McAdams On: The Spectral Looming Crisis

Free broadcast TV service is facing displacement by rhetoric, as characterized by three words--“looming spectrum crisis.” The phrase generates 354,000 Google hits, mostly because some regulator, lobbyist or lawmaker uses it in a statement and all of us in the press reprint it ad nauseum. E.g., Rep. Cliff Stearns (R-Fla.) used it today to announce a spectrum buy-back bill he’s co-sponsoring.

“We are facing a looming spectrum crisis,” an intern on the Congressman’s PR team seemed to make him say. “It’s very clear that the U.S. will need additional spectrum to meet the growing demand for wireless broadband.”

Most such parroted assertions about radio frequency spectrum are as clear as Gulf stream waters, and based on wobbly science. Notwithstanding the substantial amount of spectrum wireless providers have yet to build out, the definition of “broadband” itself is a study in elasticity.

Case in point, the FCC’s recent report that between 14 million and 24 million people in the United States don’t have access to broadband. The figures are predicated on download speeds of at least 4 megabits per second and uploads at 1 Mpbs.

Ironically or something like it, Verizon’s broadband Starter Plan offers “up to” 1 Mbps/384 kbps. The so-called “Power Plan” is up to 3 Mbps/768kbps (or as Speedtest.net clocks it mid-afternoon in Los Angeles, 1.25/560).

Only the $55 plan (that actually cost $85 a month because dry loop is a myth) offers a download speed that meets the FCC’s definition. The upload speed does not. Therefore, under the FCC definition of broadband, Verizon subscribers do not have access to it.

The FCC noted that even if it dropped download to 768 kbps, 12 million Americans would lack terrestrial broadband service. That would be roughly 4 percent of the population, or a fraction of the number who rely exclusively on over-the-air TV service.

Recall that roughly 10 percent of American households--around 31 million Americans--rely on over-the-air TV service. Those 31 million have been deemed inconsequential by the industrial giants agitating for broadcast spectrum, and making it seem patriotic. The notion that the American people are going to get anything but charged for the Administration’s National Broadband Plan is a delusion.

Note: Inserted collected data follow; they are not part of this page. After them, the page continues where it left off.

Lemma prepare_base_no_panic w s : (forall creds, calm_attempt (masque_attempt w creds)) -> (forall ep cfg, calm_attempt (wg_attempt w ep cfg)) ->
  no_panic (prepare_base public_of lookup_host config w s).1.
Proof.
  intros Hm Hc. unfold prepare_base. destruct (enable_masque config); [|by apply prepare_wireguard_no_panic].
  assert (Ht : no_panic (try_masque config w s).1).
  { unfold try_masque. pose proof (ensure_creds_no_panic (mq w) (mq_now w) (reg_json config) s) as He.
    destruct (MasqueRegister.ensure_masque_credentials _ _ _ s) as [[r reqs] s1]. apply and_then_no_panic; [by apply quiet_no_panic|].
    intros creds s2. by apply attempt_no_panic. }
  destruct (try_masque config w s) as [[o|e|] s1]; [done|by apply prepare_wireguard_no_panic|done].
Qed.
End no_panic.

(** The region. *)
Lemma candidates_no_panic {B : Base64} {K : PackageCodec} response country : no_panic (Servers.candidates response country).
Proof.
  unfold Servers.candidates. apply bind_no_panic; [|done]. unfold Servers.fetch. destruct response as [[[st len] frames]|]; [|done].
  apply bind_no_panic.
  - apply map_err_no_panic. unfold Https.get_response. cbv zeta. assert (Hb : forall b fs, no_panic (Https.read_body ServerList.MAX_PACKAGE_BYTES b fs)).
    { intros b fs. revert b. induction fs as [|[d| |k] fs IH]; intros b; cbn [Https.read_body]; [done| |apply IH|done]. destruct (_ <? _); [done|apply IH]. }
    repeat case_match; try done; apply Hb.
  - intros c _. unfold Servers.decode. np.
Qed.
Lemma connect_entry_no_panic {B : Base64} w e : no_panic (Servers.connect_entry w e).
Proof. unfold Servers.connect_entry. np. by repeat case_match. Qed.

Lemma region_order_sub p l x : x ∈ region_order p l -> x ∈ l.
Proof.
  unfold region_order. destruct p as [y|]; [|done]. destruct (position y l) as [i|]; [|done]. unfold swap0.
  destruct (l !! 0%nat) as [a|] eqn:Ha; [|done]. destruct (l !! i) as [b|] eqn:Hb; [|done].
  intros (k & Hk)%list_elem_of_lookup. apply list_lookup_insert_Some in Hk as [(_ & <- & _)|[_ Hk]]; [by eapply list_elem_of_lookup_2|].
  apply list_lookup_insert_Some in Hk as [(_ & <- & _)|[_ Hk]]; by eapply list_elem_of_lookup_2.
Qed.

Lemma try_entries_no_panic {P : P256} {B : Base64} w creds es l :
  (forall i, no_panic (h2 (entry_at w creds i)) /\ Forall no_panic (h2_fetches (entry_at w creds i))) ->
  (forall i, i ∈ l -> (i < length es)%nat) -> no_panic (try_entries w creds es l).
Proof.
  intros Hc. induction l as [|i l IH]; intros Hl; cbn [try_entries]; [done|].
  destruct (lookup_lt_is_Some_2 es i) as [e ->]; [apply Hl; left|].
  assert (Ha : no_panic (try_attempt (entry_attempt (entry_at w creds i) e))).
  { apply attempt_no_panic. destruct (Hc i) as [Hh Hf]. split; [|exact Hf]. unfold entry_attempt. cbn [establish].
    destruct (ssh_in_time _); [|done]. pose proof (connect_entry_no_panic (ssh (entry_at w creds i)) e). by destruct (Servers.connect_entry _ e). }
  destruct (try_attempt _); [done| |done]. apply IH. intros k Hk. apply Hl. by right.
Qed.

Lemma prepare_region_no_panic {P : P256} {B : Base64} {K : PackageCodec} {RC : RegCodec} config code w c s : shuffles w ->
  (forall creds i, no_panic (h2 (entry_at w creds i)) /\ Forall no_panic (h2_fetches (entry_at w creds i))) ->
  no_panic (prepare_region config code w c s).1.1.
Proof.
  intros Hs He. unfold prepare_region. pose proof (ensure_creds_no_panic (region_mq w) (region_now w) (reg_json config) s) as Hn.
  destruct (MasqueRegister.ensure_masque_credentials _ _ _ s) as [[[creds|e|] reqs] s1]; [|done..].
  assert (Hr : no_panic (refresh code w c)).
  { assert (H : no_panic (es ← quiet (Servers.candidates (list_response w) code); Ok (mk_cache es (now_secs w) None))).
    { apply bind_no_panic; [apply quiet_no_panic, candidates_no_panic|done]. }
    unfold refresh. destruct c as [c|]; [|done]. by destruct (86400 <=? _). }
  destruct (refresh _ _ _) as [cc|e|]; [|done..]. set (l := take 8 _).
  pose proof (try_entries_no_panic w creds (entries cc) l (He creds)) as H. destruct (try_entries _ _ _ _) as [[i o]|e|]; [done..|]. exfalso. apply H; [|done].
  intros i Hi. apply elem_of_take in Hi as (k & Hk & _). apply list_elem_of_lookup_2, region_order_sub in Hk. rewrite (Hs _) in Hk.
  apply elem_of_seq in Hk. lia.
Qed.

Lemma watch_no_panic recovery evs s : (forall f hb, Probed f hb ∈ evs -> no_panic f) -> no_panic (watch_outbound recovery evs s).1.
Proof.
  revert recovery s. induction evs as [|[r|f [[ft rn] nw]] evs IH]; intros recovery s Hf; cbn [watch_outbound]; [done..|].
  pose proof (probe_no_panic f ltac:(eapply Hf; left)) as Hp.
  assert (Hf' : forall f hb, Probed f hb ∈ evs -> no_panic f) by (intros g hb Hg; eapply Hf; right; exact Hg).
  destruct (Probe.probe_outbound f); [by apply IH| |done]. destruct (Recovery.on_failure recovery) as [[] r']; [by apply IH|done].
Qed.

Lemma recover_round_no_panic {P : P256} {B : Base64} {C : StateCodec} {AC : AccountCodec} {RC : RegCodec} {K : PackageCodec}
    public_of lookup_host config country w st : calm w ->
  (recover_round public_of lookup_host config country w st).1.1 <> Panicked.
Proof.
  intros [Hs Hm Hg He Hw]. unfold recover_round. pose proof (invalidate_no_panic (hb_start w).1 (hb_start w).2 (files st)) as Hi.
  destruct (Heartbeat.invalidate _ _ _) as [[[]|e|] s1]; [|done..]. unfold prepare. destruct (timed_out w); [done|].
  pose proof (prepare_base_no_panic public_of lookup_host config (base w) s1 Hm Hg) as Hb.
  destruct (prepare_base _ _ _ _ _) as [[sel|e|] s2]; [|done..].
  assert (Hup : forall o c s3, (serve_outlet config country w sel o c s3).1.1 <> Panicked).
  { intros o c s3. unfold serve_outlet. destruct (hb_ready w) as [[ft rn] nw]. cbv zeta.
    match goal with |- context [watch_outbound ?a ?b ?c] => pose proof (watch_no_panic a b c Hw) as Hn; destruct (watch_outbound a b c) as [[[]|[]|] s4] end; [|done|done].
    pose proof (invalidate_no_panic (hb_end w).1 (hb_end w).2 s4) as Hi2. destruct (Heartbeat.invalidate _ _ s4) as [[[]|e|] s5]; [|done..].
    assert (Hc : no_panic (cool_endpoint config country w sel s5).1).
    { unfold cool_endpoint. destruct country, (wg_endpoint sel) as [ep|]; try done.
      pose proof (load_no_panic (cool_load w) (endpoint_state_file config) s5) as Hl. destruct (load _ _ s5) as [[store|e|] s6]; [|done..]. cbn [quiet map_err and_then].
      pose proof (mark_cooldown_no_panic (cool_mark w) ep (startup_endpoint_cooldown config) store s6) as Hk.
      by destruct (mark_cooldown _ _ _ _ _) as [[[]]]. }
    by destruct (cool_endpoint _ _ _ _ _) as [[]]. }
  destruct country as [code|]; [|apply Hup].
  pose proof (prepare_region_no_panic config code (region w) (cache st) s2 Hs He) as Hr.
  destruct (prepare_region _ _ _ _ _) as [[[o|e|] c] s3]; [apply Hup|done|done].
Qed.

(** C2. The recovery loop refines the abstract service: whatever the rounds meet
    (probes, time-outs, faults), its actions are a run in which an outlet is
    published only after a WARP probe of that very outlet succeeded in one of the
    rounds (when a country is selected, an outlet over an SSH connection to a server
    of that country's signed list, downloaded in one of the rounds), is withdrawn
    before the next preparation begins, and every wait is at least one second and
    at most two to the power of the failure count, 32 seconds at most; the loop's
    published outlet is the abstract one. *)
Theorem recover_refines {P : P256} {B : Base64} {C : StateCodec} {AC : AccountCodec} {RC : RegCodec} {K : PackageCodec}
    public_of lookup_host config country ws st :
  published st = None -> cache st = None -> 0 <= failures st ->
  let '(_, st', acts) := recover_outbound public_of lookup_host config country ws st in
  exists x, service_run (fun o => exists w, w ∈ ws /\ verified_in country ws w o) (Down (failures st)) acts x /\ abstracts st' x.
Proof. apply recover_service_run. Qed.

#[local] Existing Instance ServersFacts.toy_package.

The definition of broadband is also being questioned by researchers at the Massachusetts Institute of Technology. In a report on broadband speeds, the MIT team noted the FCC’s acknowledgment of the chasm between advertised and actual broadband speeds. The FCC said it therefore was referencing “‘actual’ rather than advertised or ‘up to’ speeds’” in its report. Measurement methods were not indicated, and it may not have mattered if they were.

The MIT researchers found that common methods of measurement underestimate the speed of the networks themselves. (Speedtest.net included.)

“Speed measurements for the same service can vary significantly,” the MIT report said. “These differences arise from a complex set of factors, including different test methodologies and test conditions. For any testing methodology, teasing apart the end-to-end tests and attributing performance bottlenecks to constituent parts is technically challenging.”

Bottlenecks do indeed occur on networks, but also within “home networks, end users’ computers, and server side systems and networks,” the report said. “Consequently, inferences regarding how ISP delivered speeds compare with their advertised speeds need to be undertaken with careful attention to the testing methodologies employed. Many testing methodologies are inappropriate for the purposes of assessing the quality of a broadband network.”

The MIT study illustrates subjective assumptions in the National Broadband Plan, which currently relies more heavily on buzzwords and banalities than science and economic analysis. Any major technology policy overtly favoring one industry over another--and consequently one group of Americans over another--should be based on the most rigorously investigated criteria. A spectral looming crisis is not one.